• ASSIGNMENT
Could you set down exactly the lines in the records below between the line holding "(** ** Configuration" and the line holding "the same width", inclusive?

==*==

(** * Allium / my283 vendor headers: the [cam_os_util*] macro library

    A shallow embedding of the bit-scan, hashing, ioctl-encoding, bitmap and
    intrusive-list primitives of

      - [cam_os_util.h]         ([CAM_OS_FLS], [CAM_OS_FLS64])
      - [cam_os_util_hash.h]    ([CAM_OS_ILOG2], [CAM_OS_HASH_BITS])
      - [cam_os_util_bitmap.h]  ([CAM_OS_FFS], [CAM_OS_TEST_AND_SET_BIT], ...)
      - [cam_os_util_ioctl.h]   ([CAM_OS_IOC] and its decoders)
      - [cam_os_util_list.h]    (list, hlist and hash mixing)

    Machine integers are values of [Z] with the wrap-around of each C
    conversion written out.  Memory is a finite map from addresses to
    structs; dereferencing an address that holds no struct is a fault
    ([None]). *)

From Stdlib Require Import ZArith Lia Bool.
From stdpp Require Import base option numbers list gmap.

Local Open Scope Z_scope.

(** ** Configuration and integer types ([cam_os_wrapper.h]) *)

(** [CAM_OS_BITS_PER_LONG] is 64 under [__aarch64__] and 32 otherwise. *)
Inductive long_width := Long32 | Long64.

Definition CAM_OS_BITS_PER_LONG (cfg : long_width) : Z :=
  match cfg with Long32 => 32 | Long64 => 64 end.

(** Conversion to an unsigned type of [w] bits, and to the signed type of
    the same width (two's complement, as GNU C defines it). *)
Definition to_unsigned (w x : Z) : Z := x mod 2 ^ w.
Definition to_signed (w x : Z) : Z := (x + 2 ^ (w - 1)) mod 2 ^ w - 2 ^ (w - 1).

Definition to_u32 : Z -> Z := to_unsigned 32.
Definition to_s32 : Z -> Z := to_signed 32.
Definition to_u64 : Z -> Z := to_unsigned 64.
Definition to_ulong (cfg : long_width) : Z -> Z :=
  to_unsigned (CAM_OS_BITS_PER_LONG cfg).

==*==

• ANSWER SECTION
(** ** Configuration and integer types ([cam_os_wrapper.h]) *)

(** [CAM_OS_BITS_PER_LONG] is 64 under [__aarch64__] and 32 otherwise. *)
Inductive long_width := Long32 | Long64.

Definition CAM_OS_BITS_PER_LONG (cfg : long_width) : Z :=
  match cfg with Long32 => 32 | Long64 => 64 end.

(** Conversion to an unsigned type of [w] bits, and to the signed type of
    the same width (two's complement, as GNU C defines it). *)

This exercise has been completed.